Background: In health care, exchange of data is becoming increasingly important. However, it is still unclear how to interpret measurements of the same parameter from diverse data sources. In clinical chemistry point-of-care testing (POCT), e.g. for blood glucose, complements the analytical spectrum of central laboratories. Available data from “central laboratory”, “professional POCT” and “non-professional” blood glucose measurements can be used to realistically simulate errors in different environments. The ability to classify the disease status or to detect a significant change based on these simulated measurements was assessed in several scenarios.

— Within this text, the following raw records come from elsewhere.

(* ===== verification/Open.v ===== *)
(** * Opening a library (src/dlopen/run.rs, src/dlopen/observer.rs)

    [open_with] drives the linker of the ELF loader crate over the registry:
    reuse, NOLOAD, prepare, relocate, publish, initialize, with rollback on
    every error.  The linker is third-party: a class lists its operations and a
    second one what the code relies on.  The registry cell is borrowed for each
    registry access and free while relocation resolvers and constructors run,
    because those may re-enter the registry.  Logging is not modelled. *)

From S2P Require Import Prelude Utf8 Errors LinkMap Manager.

Module Open.

(** ** The environment *)

(** [str::split_once('=')] *)
Fixpoint split_once (c : Z) (s : list Z) : option (list Z * list Z) :=
  match s with
  | [] => None
  | b :: s =>
      if b =? c then Some ([], s)
      else '(key, value) ← split_once c s; Some (b :: key, value)
  end.

(** [ENVP] is null or points to an array of C strings that ends with null. *)
Fixpoint get_env_loop (env : list (list Z)) (name : list Z) : option (list Z) :=
  match env with
  | [] => None
  | cur :: rest =>
      match from_utf8 cur ≫= split_once 61 with
      | Some (key, value) => if bool_decide (key = name) then Some value else get_env_loop rest name
      | None => get_env_loop rest name
      end
  end.
Definition get_env (envp : option (list (list Z))) (name : list Z) : option (list Z) :=
  envp ≫= λ env, get_env_loop env name.

(** ** Search paths *)

(** [str::split(c)] *)
Fixpoint split (c : Z) (s : list Z) : list (list Z) :=
  match s with
  | [] => [[]]
  | b :: s =>
      if b =? c then [] :: split c s
      else match split c s with x :: xs => (b :: x) :: xs | [] => [[b]] end
  end.

(** What is pushed to the [SearchPathResolver], in order. *)
Inductive SearchStep :=
  | Rpath
  | FixedDir (dir : list Z)
  | Runpath
  | LdCacheProvider.

Definition push_platform_default_paths `{Build} : list SearchStep :=
  FixedDir ∘ bytes_of_string <$>
  match target_arch with
  | X86_64 => ["/lib/x86_64-linux-gnu"; "/usr/lib/x86_64-linux-gnu"]
  | Aarch64 => ["/lib/aarch64-linux-gnu"; "/usr/lib/aarch64-linux-gnu"]
  | Riscv64 => ["/lib/riscv64-linux-gnu"; "/usr/lib/riscv64-linux-gnu"]
  end%string.
Definition search_paths `{Build} (envp : option (list (list Z))) : list SearchStep :=
  [Rpath]
  ++ (match get_env envp (bytes_of_string "LD_LIBRARY_PATH") with
      | Some paths => FixedDir <$> filter (λ path, path ≠ []) (split 58 paths)
      | None => []
      end)
  ++ [Runpath; LdCacheProvider]
  ++ push_platform_default_paths
  ++ (FixedDir ∘ bytes_of_string <$> ["/lib"; "/usr/lib"; "/lib64"; "/usr/lib64"]%string).

(** The candidate provider: [lookup] is that of the loader cache, if it loaded. *)
Definition cache_candidates (cache : option (list Z → option (list Z))) (request : list Z)
    (candidates : list (list Z)) : list (list Z) :=
  match cache ≫= λ lookup, lookup request with
  | Some path => candidates ++ [path]
  | None => candidates
  end.

(** ** observer.rs *)
Inductive LookupOrder := LocalFirst | GlobalFirst.
Inductive BindingMode := Eager.
Record RelocationPlan := mkPlan { lookup_order : LookupOrder; binding : option BindingMode }.

Definition on_relocation (flags : OpenFlags.t) : RelocationPlan :=
  mkPlan (if OpenFlags.is_deepbind flags then LocalFirst else GlobalFirst)
    (if OpenFlags.is_now flags then Some Eager else None).

Section observer.
(** [VmAddr + VmOffset] of the loader crate. *)
Variable vm_add : Z → Z → Z.

Definition populate_link_map_tls (link_map : LinkMap) (base : Z) (phdrs : list ElfPhdr)
    (tls_mod_id tls_tp_offset : option Z) : LinkMap :=
  match tls_mod_id with
  | None => link_map
  | Some mod_id =>
      let offset := default 0 tls_tp_offset in
      match find_phdr PT_TLS phdrs with
      | None =>
          set_l_tls (l_tls_initimage link_map) (l_tls_initimage_size link_map)
            (l_tls_blocksize link_map) (l_tls_align link_map) (l_tls_firstbyte_offset link_map)
            offset mod_id link_map
      | Some tls =>
          set_l_tls
            (if negb (p_filesz tls =? 0) then vm_add base (p_vaddr tls) else l_tls_initimage link_map)
            (p_filesz tls) (p_memsz tls) (p_align tls)
            (Z.land (p_vaddr tls) (saturating_sub (p_align tls) 1)) offset mod_id link_map
      end
  end.

(** What the observer reads of the dylib that the loader has just mapped. *)
Record Dylib := mkDylib {
  dylib_name : list Z;
  dylib_path : list Z;
  dylib_base : Z;
  dylib_phdrs : list ElfPhdr;
  phdrs_ptr : Z;                    (* [phdrs().as_ptr()] *)
  dylib_entry : Z;
  dylib_tls_mod_id : option Z;
  dylib_tls_tp_offset : option Z }.

Definition link_name (dylib : Dylib) : list Z :=
  match dylib_path dylib with [] => dylib_name dylib | path => path end.

(** [CString::new(link_name).unwrap()]; [c_name] and [link_map] are the
    addresses of the string and of the boxed map. *)
Definition on_after_dynamic_load (dylib : Dylib) (c_name link_map : Z) : outcome (list Z * LinkMap) :=
  let base := dylib_base dylib in
  let dynamic_ptr := from_option (λ p, vm_add base (p_vaddr p)) 0 (find_phdr PT_DYNAMIC (dylib_phdrs dylib)) in
  let phdr := match dylib_phdrs dylib with [] => 0 | _ => phdrs_ptr dylib end in
  let phnum := Z.min (zlen (dylib_phdrs dylib)) 65535 in
  if decide (0 ∈ link_name dylib) then Panic
  else
    let m := LinkMap_new base c_name dynamic_ptr phdr (dylib_entry dylib) phnum in
    let m := populate_link_map_tls m base (dylib_phdrs dylib)
               (dylib_tls_mod_id dylib)
               (_ ← dylib_tls_mod_id dylib; dylib_tls_tp_offset dylib) in
    Ret (link_name dylib, set_l_real link_map m).
End observer.

(** ** run.rs *)
Inductive LinkRoot (Raw : Type) :=
  | File (path : list Z)
  | Binary (key : list Z) (bytes : list Z)
  | Mapped (key : list Z) (raw : Raw).
Arguments File {Raw} path.
Arguments Binary {Raw} key bytes.
Arguments Mapped {Raw} key raw.

(** The linker of the loader crate.  [W] is the world that user code runs in. *)
Class Linker (W Ctx Id Lease LErr : Type) := {
  Raw : Type; Prepared : Type; Relocated : Type; Published : Type; Load : Type; Failed : Type;
  load_dylib : list Z → list Z → result LErr Raw;
  resolve_committed : list SearchStep → option Id → Ctx → list Z → result LErr (option Id) * Ctx;
  prepare_load : list SearchStep → option Id → Ctx → list Z → result LErr Prepared * Ctx;
  prepare_mapped : list SearchStep → option Id → Ctx → list Z → Raw → result LErr Prepared * Ctx;
  relocate : RelocationPlan → Prepared → st W (result LErr Relocated);
  publish : Relocated → Ctx → result LErr Published * Ctx;
  root_of : Published → Id;
  rollback : Published → Ctx → result LErr unit * Ctx;
  initialize : Published → st W (result Failed Load);
  failed_rollback : Failed → Ctx → LErr * Ctx;
  into_parts : Load → Lease * list Id }.

Section open.
Context {Ctx Id Lease Mod Ext LErr : Type} `{ED : EqDecision Id, LC : !LinkCtx Ctx Id Lease Mod, MA : !ModuleApi Mod}.
Context {BU : Build}.

Local Abbreviation Mgr := (Manager.Manager (Ctx := Ctx) (Lease := Lease) (Mod := Mod)).
Local Abbreviation Opened := (Manager.OpenedLibrary (Lease := Lease) (Mod := Mod)).

(** The registry cell with its borrow flag, the lazy search paths, and the rest
    of the process, which only user code and the startup code touch. *)
Record World := mkWorld {
  manager : Mgr;
  borrowed : bool;
  search_path_cell : option (list SearchStep);
  rest : Ext }.

Definition acquire : st World unit := λ w,
  if borrowed w then Panic else Ret (tt, mkWorld (manager w) true (search_path_cell w) (rest w)).
Definition drop_guard : st World unit := λ w,
  Ret (tt, mkWorld (manager w) false (search_path_cell w) (rest w)).
Definition with_manager {A} (m : st Mgr A) : st World A := λ w,
  '(a, s) ← m (manager w); Ret (a, mkWorld s (borrowed w) (search_path_cell w) (rest w)).
(** [registry.borrow_mut()] for one scope. *)
Definition borrow_mut {A} (m : st Mgr A) : st World A :=
  acquire;; a ← with_manager m; drop_guard;; mret a.

(** A linker operation on [manager.context_mut()]. *)
Definition on_context {A} (f : Ctx → A * Ctx) : st Mgr A :=
  c ← Manager.ctx; Manager.set_ctx (f c).2;; mret (f c).1.

(** [*SEARCH_PATHS]: computed at the first use. *)
Definition force_search_paths (envp : option (list (list Z))) : st World (list SearchStep) := λ w,
  match search_path_cell w with
  | Some p => Ret (p, w)
  | None => Ret (search_paths envp, mkWorld (manager w) (borrowed w) (Some (search_paths envp)) (rest w))
  end.

Context {LK : Linker World Ctx Id Lease LErr}.

(** [?] on an error of the loader crate: [Into<Error>]. *)
Definition loader_err {A} (r : result LErr A) : result (Error LErr) A :=
  match r with Ok a => Ok a | Err e => Err (LoaderError e) end.

Definition convert_err {S A} (m : st S (result LErr A)) : st S (result (Error LErr) A) :=
  r ← m; mret (loader_err r).

Definition open_main : st World Opened :=
  borrow_mut (o ← Manager.main_library; Manager.expect o).

Definition can_not_find_file (request : list Z) : Error LErr :=
  find_lib_error ("can not find file: " +:+ string_of_bytes request).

Methods: Patients were simulated with realistic “true values” of blood glucose and a “diseased” or “non-diseased” status. To further simulate a change of blood glucose values, a random difference was created and classified as “significant” or “non-significant”. Scientific literature was searched for accuracy and precision of blood glucose measurements in different environments. These values were used to calculate “measured values” from the “true values”. In scenarios where only measurements from the same environment were combined the area under the ROC curve (AUC) was used to express classifier performance. Balanced accuracy was used for scenarios with a combination of measurements from different environments. Situations with and without prior knowledge of the data source were simulated separately.
Results: AUC for the classification of disease status remained around 0.68 in all scenarios. Median AUCs for the detection of a significant change ranged between 0.89 in the central laboratory and 0.76 in the non-professional environment. For the combination of different measurement environments median balanced accuracies reached 0.63 for the classification of the disease status and differed little between scenarios. Median balanced accuracy to detect a significant change ranged from 0.81 to 0.72. When there was no prior knowledge about the additional data source it could not be used to determine an optimal decision boundary. In these cases, median balanced accuracy was approximately 0.02 lower.
Conclusion: These simulations highlight issues that are relevant beyond the combination of blood glucose values. Measurements conducted to help clarify one medical issue are often reused in other contexts. However not all data sources are equally suitable for all analyses. Therefore, when data from laboratory medicine is exchanged, accompanying information that helps to estimate reliability is critically important.